Myślę, że bardzo trudne, wręcz niemożliwe. A przecież te
systemy dróg wodnych stanowią tak cenne zasoby przyrodnicze.
Na tym przykładzie widzimy, że przyroda nie jest stała – jest procesem. Jeżeli tak do tego podejdziemy, to okaże się, że budowa
nowych dróg wodnych wcale nie zuboży przyrody. Może ją trochę zmieni. Za 100 czy 200 lat, a może już za 50 może okazać się,
że zagospodarowanie Odry zwiększyło jej zasoby przyrodnicze.
Tak jak zbiornik Jeziorsko na Warcie, gdzie znajduje się jeden największych obszarów NATURA 2000.
Takie podejście do zagadnienia nie zwalnia nas od myślenia, a tym bardziej przestrzegania prawa. Przy każdym dużym
przedsięwzięciu infrastrukturalnym konieczne jest opracowani
prognoz środowiskowych, a następnie monitorowanie stanu środowiska.
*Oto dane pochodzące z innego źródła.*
(** C6. For an edge list without duplicate keys and with pure guards,
    building a fresh machine from the same inputs and running the same
    sequence of events gives the same booleans, call by call, and the
    same final [CurrentState()]: when the second round follows the first
    one, and more generally from any two states of the caller. *)
Theorem run_deterministic st edges ig es env env' :
  NoDup (edge_key <$> edges) →
  pure_guards edges →
  ∃ bs s,
    (run_twice st edges ig es env).1 = (Some (bs, s), Some (bs, s)) ∧
    (fresh_run st edges ig es env).1 = Some (bs, s) ∧
    (fresh_run st edges ig es env').1 = Some (bs, s).
Proof.
  intros Hnd Hpure.
  destruct (fresh_run_pure st edges ig es env env' Hnd Hpure)
    as [[[bs s] Hrun] Heq].
  exists bs, s. rewrite <-Heq. split; [|done].
  destruct (fresh_run_pure st edges ig es env
              (fresh_run st edges ig es env).2 Hnd Hpure) as [_ Heq2].
  unfold run_twice, st_bind, st_ret.
  destruct (fresh_run st edges ig es env) as [r1 env1]. simpl in *.
  destruct (fresh_run st edges ig es env1) as [r2 env2]. simpl in *.
  congruence.
Qed.

(** C7. A machine built from the empty list of transitions returns false
    on every event and stays in the initial state; after any sequence of
    events it is still the machine that was built, every call was
    refused, and the ignore hook, when there is one, was called once per
    event, in order (no callback was called when there is none). *)
Theorem empty_table_rejects st ig :
  ∃ m, NewFSM st [] ig = (Some m, None) ∧
       current m = st ∧
       (∀ e env,
          (Emit m e env).1 = (false, m) ∧
          calls (Emit m e env).2 =
            calls env ++ match ig with
                         | Some _ => [IgnoreCall e]
                         | None => []
                         end) ∧
       (∀ es env,
          (run m es env).1 = ((λ e, mkStep st e false) <$> es, m) ∧
          (CurrentState (run m es env).1.2 (run m es env).2).1.1 = st ∧
          calls (run m es env).2 =
            calls env ++ match ig with
                         | Some _ => IgnoreCall <$> es
                         | None => []
                         end).
Proof.
  exists {| graph := ∅; current := st; ignore := ig |}.
  split; [done|]. split; [done|]. split.
  - intros e env. rewrite Emit_no_entry by apply lookup2_empty. simpl.
    split; [done|]. destruct ig; simpl; [done|]. by rewrite app_nil_r.
  - intros es env.
    match goal with
    | |- context [run ?m es env] =>
        destruct (run_empty_graph m es env eq_refl) as [Hrun Hcalls]
    end.
    split; [exact Hrun|]. split; [|exact Hcalls].
    by rewrite Hrun.
Qed.

(** C8. [Emit] changes at most the current state: the table and the
    ignore hook of the machine after the call are those before the call,
    whatever the event and the result. *)
Theorem Emit_frame m e env :
  graph (Emit m e env).1.2 = graph m ∧
  ignore (Emit m e env).1.2 = ignore m.
Proof. split; [apply Emit_graph|apply Emit_ignore]. Qed.

(** C9. [CurrentState] only reads: it leaves the machine and the caller's
    state as they are and calls no callback.  After any sequence of
    [Emit] calls on a machine built by [NewFSM] it returns the
    destination of the entry taken by the last call that returned true,
    or the initial state given to [NewFSM] when no call returned true. *)
Theorem CurrentState_latest st edges ig m es env :
  NewFSM st edges ig = (Some m, None) →
  (∀ m' env', CurrentState m' env' = ((current m', m'), env')) ∧
  match last (filter (λ s, accepted s = true) (run m es env).1.1) with
  | Some s =>
      ∃ info,
        lookup2 (graph m) (before s) (Type' (event s)) = Some info ∧
        (CurrentState (run m es env).1.2 (run m es env).2).1.1 = state info
  | None =>
      (CurrentState (run m es env).1.2 (run m es env).2).1.1 = st
  end.
Proof.
  intros Hnew. split; [done|].
  assert (Hst : current m = st).
  { rewrite NewFSM_build in Hnew. destruct (build ∅ edges); by simplify_eq. }
  pose proof (run_latest m es env) as Hlatest. simpl.
  destruct (last _) as [s|]; [done|]. by rewrite <-Hst.
Qed.

(** C10. The order of the edge list does not matter: for two lists that
    are permutations of each other [NewFSM] fails on both or on neither,
    and when it succeeds the two machines have the same table and behave
    the same on every sequence of events. *)
Theorem NewFSM_Permutation st edges edges' ig :
  edges ≡ₚ edges' →
  (NewFSM st edges ig = (None, Some "invalid fsm"%string) ↔
   NewFSM st edges' ig = (None, Some "invalid fsm"%string)) ∧
  (∀ m m',
     (NewFSM st edges ig).1 = Some m →
     (NewFSM st edges' ig).1 = Some m' →
     graph m = graph m' ∧ ∀ es env, run m es env = run m' es env).
Proof.
  intros Hperm. rewrite !NewFSM_build, (build_Permutation ∅ _ _ Hperm).
  split; [done|]. intros m m' Hm Hm'.
  assert (m = m') as -> by congruence. done.
Qed.
Definition _ord2ymd (ordinal : Z) : Z * Z * Z :=
  let n := ordinal - 1 in
  let n400 := n / _DI400Y in
  let n := n mod _DI400Y in
  let yr := n400 * 400 + 1 in
  let n100 := n / _DI100Y in
  let n := n mod _DI100Y in
  let n4 := n / _DI4Y in
  let n := n mod _DI4Y in
  let n1 := n / 365 in
  let n := n mod 365 in
  let yr := yr + n100 * 100 + n4 * 4 + n1 in
  if (n1 =? 4) || (n100 =? 4) then (yr - 1, 12, 31)
  else
    let leapyear := (n1 =? 3) && (negb (n4 =? 24) || (n100 =? 3)) in
    let '(m, d) := _month_day leapyear n in
    (yr, m, d).

(** The checks on [_month_day], for one day of a year. *)
Definition month_day_ok (leapyear : bool) (n : Z) : bool :=
  let '(m, d) := _month_day leapyear n in
  (1 <=? m) && (m <=? 12) && (1 <=? d)
  && (d <=? (if (m =? 2) && leapyear then 29 else index _DAYS_IN_MONTH m))
  && (index _DAYS_BEFORE_MONTH m
      + (if (2 <? m) && leapyear then 1 else 0) + d =? n + 1).

Definition toordinal (dt : datetime) : Z :=
  _ymd2ord (year dt) (month dt) (day dt).

(** A [timedelta] is kept as its total number of microseconds; the
    normalised triple of the library is recovered by division. *)
Definition timedelta := Z.

Definition US_PER_SECOND : Z := 1000000.
Definition US_PER_DAY : Z := 86400 * US_PER_SECOND.

Definition timedelta_of
    (days hours minutes seconds microseconds : Z) : timedelta :=
  (((days * 24 + hours) * 60 + minutes) * 60 + seconds) * US_PER_SECOND
  + microseconds.

Definition td_days (td : timedelta) : Z := td / US_PER_DAY.
Definition td_seconds (td : timedelta) : Z :=
  (td mod US_PER_DAY) / US_PER_SECOND.
Definition td_microseconds (td : timedelta) : Z := td mod US_PER_SECOND.

(** [datetime.__add__]: [None] stands for [OverflowError]. *)
Definition add (dt : datetime) (other : timedelta) : option datetime :=
  let delta :=
    timedelta_of (toordinal dt) (hour dt) (minute dt) (second dt)
                 (microsecond dt) + other in
  let hh := td_seconds delta / 3600 in
  let rem := td_seconds delta mod 3600 in
  let mm := rem / 60 in
  let ss := rem mod 60 in
  if (0 <? td_days delta) && (td_days delta <=? _MAXORDINAL) then
    let '(y, m, d) := _ord2ymd (td_days delta) in
    Some (mk_datetime y m d hh mm ss (td_microseconds delta) (tzinfo dt))
  else None.
Lemma NoDup_lowerNames_mapSet (k : sid) (v : user) (m : list (sid * user)) :
  NoDup (lowerNames m) ->
  ~ In (toLowerCase (username v)) (lowerNames m) ->
  NoDup (lowerNames (mapSet k v m)).
Proof.
  induction m as [|[k0 v0] m IH]; cbn; intros Hnd Hfresh.
  - apply NoDup_singleton.
  - inversion Hnd as [|? ? Hni Hnd']; subst.
    rewrite list_elem_of_In in Hni.
    destruct (decide (k0 = k)) as [->|Hne]; cbn.
    + constructor; [rewrite list_elem_of_In; tauto|done].
    + constructor; [|apply IH; tauto].
      rewrite list_elem_of_In. intros Hin.
      apply In_lowerNames_mapSet in Hin as [Hin|Heq]; [tauto|].
      apply Hfresh. left. done.
Qed.

Lemma existingUser_None (name : jsstring) (au : list (sid * user)) :
  existingUser name au = None <-> ~ In (toLowerCase name) (lowerNames au).
Proof.
  unfold existingUser, lowerNames.
  induction au as [|[k u] au IH]; cbn; [tauto|].
  destruct (bool_decide_reflect (toLowerCase (username u) = toLowerCase name))
    as [Heq|Hne].
  - split; [done|]. intros H. exfalso. apply H. by left.
  - rewrite IH. tauto.
Qed.

Lemma existingUser_Some (name : jsstring) (au : list (sid * user)) (u : user) :
  existingUser name au = Some u ->
  toLowerCase (username u) = toLowerCase name /\ exists k, In (k, u) au.
Proof.
  unfold existingUser. intros H. apply find_some in H as [Hin Heq].
  apply bool_decide_eq_true in Heq. split; [done|].
  apply in_map_iff in Hin as [[k u'] [Hu Hin]]. cbn in Hu. subst.
  by exists k.
Qed.

Lemma registryOk_mapDelete (k : sid) (au : list (sid * user)) :
  registryOk au -> registryOk (mapDelete k au).
Proof.
  intros [Hk Hn]. split; by apply NoDup_map_mapDelete.
Qed.

Lemma registryOk_update (k : sid) (u v : user) (au : list (sid * user)) :
  mapGet k au = Some u -> username v = username u ->
  registryOk au -> registryOk (mapSet k v au).
Proof.
  intros Hget Hname [Hk Hn]. split.
  - by apply NoDup_keys_mapSet.
  - by rewrite (lowerNames_mapSet_same k u v).
Qed.

(** What the cleanup loop leaves of the map: the keys of the stale entries
    it visited are deleted, in order. *)
Lemma cleanupUsers_fst (now : Z) (todo au : list (sid * user)) :
  (cleanupUsers now todo au).1
  = fold_left (fun a k => mapDelete k a)
      (keys (List.filter (fun e => stale now e.2) todo)) au.
Proof.
  revert au. induction todo as [|[k u] todo IH]; intros au; cbn; [done|].
  unfold stale at 1. cbn.
  destruct (inactiveThreshold <? now - lastSeen u); cbn.
  - specialize (IH (mapDelete k au)).
    destruct (cleanupUsers now todo (mapDelete k au)). cbn in *. done.
  - apply IH.
Qed.

Lemma registryOk_deletes (ks : list sid) (au : list (sid * user)) :
  registryOk au -> registryOk (fold_left (fun a k => mapDelete k a) ks au).
Proof.
  revert au. induction ks as [|k ks IH]; intros au Hok; cbn; [done|].
  by apply IH, registryOk_mapDelete.
Qed.

Lemma handleUserDisconnection_registryOk (id : sid) (now : Z) (st : state) :
  registryOk (activeUsers st) ->
  registryOk (activeUsers (handleUserDisconnection id now st).1).
Proof.
  intros Hok. unfold handleUserDisconnection.
  destruct (mapGet id (activeUsers st)); cbn; [|done].
  by apply registryOk_mapDelete.
Qed.

Lemma step_registryOk (now : Z) (e : event) (st : state) :
  registryOk (activeUsers st) -> registryOk (activeUsers (step now e st).1).
Proof.
  intros Hok. destruct e as [id|id arg|id arg|id t|id|id|id|id| |n k|n k]; cbn.
  - done.
  - unfold onJoin. destruct arg as [raw|]; [|done].
    destruct (isValidUsername _ _); cbn; [|done].
    destruct (existingUser _ _) eqn:Hex; cbn; [done|].
    apply existingUser_None in Hex. destruct Hok as [Hk Hn]. split.
    + by apply NoDup_keys_mapSet.
    + by apply NoDup_lowerNames_mapSet.
  - unfold onMessage. destruct (mapGet id (activeUsers st)) as [u|] eqn:Hget;
      [|done].
    destruct arg as [raw|]; [|done].
    destruct (isValidMessage _); cbn; [|done].
    destruct (checkMessageRateLimit _ _ _) as [[] ua]; cbn; [|done].
    by apply (registryOk_update id u).
  - unfold onTyping. by destruct (mapGet id (activeUsers st)).
  - unfold onUserIdle.
    destruct (mapGet id (activeUsers st)) as [u|] eqn:Hget; [|done].
    cbn. by apply (registryOk_update id u).
  - unfold onUserActive.
    destruct (mapGet id (activeUsers st)) as [u|] eqn:Hget; [|done].
    cbn. by apply (registryOk_update id u).
  - by apply handleUserDisconnection_registryOk.
  - unfold onDisconnect. by apply handleUserDisconnection_registryOk.
  - unfold cleanup.
    pose proof (cleanupUsers_fst now (activeUsers st) (activeUsers st)) as Hc.
    destruct (cleanupUsers now (activeUsers st) (activeUsers st)) as [au acts].
    cbn in *. subst au. by apply registryOk_deletes.
  - destruct (adminBan_state now n k st)
      as [E|(m & _ & _ & _ & [E|[id E]])]; rewrite E; [done|done|].
    unfold onDisconnect. by apply handleUserDisconnection_registryOk.
  - unfold adminUnban. destruct (bool_decide _); cbn; [|done].
    by destruct n as [[|]|].
Qed.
Dzisiejsza nauka potrafi coraz bardziej precyzyjnie przewidzieć wszystkie skutki oddziaływania człowieka na przyrodę.
Chciałbym podkreślić, że Ministerstwo Środowiska będzie
wspierać działania związane z rozwojem śródlądowych dróg
wodnych i infrastrukturą z tym związaną. Aktualnie najważniejszą sprawą dla rozwoju żeglugi jest ustalenie klarownych ram
prawnych i pogodzenie interesów. Obecnie podejmowane są prace nad uproszczeniem procedur środowiskowych przy realizacji
inwestycji w celu realizacji zasady „mniej biurokracji, więcej rzeczywistej ochrony przyrody”.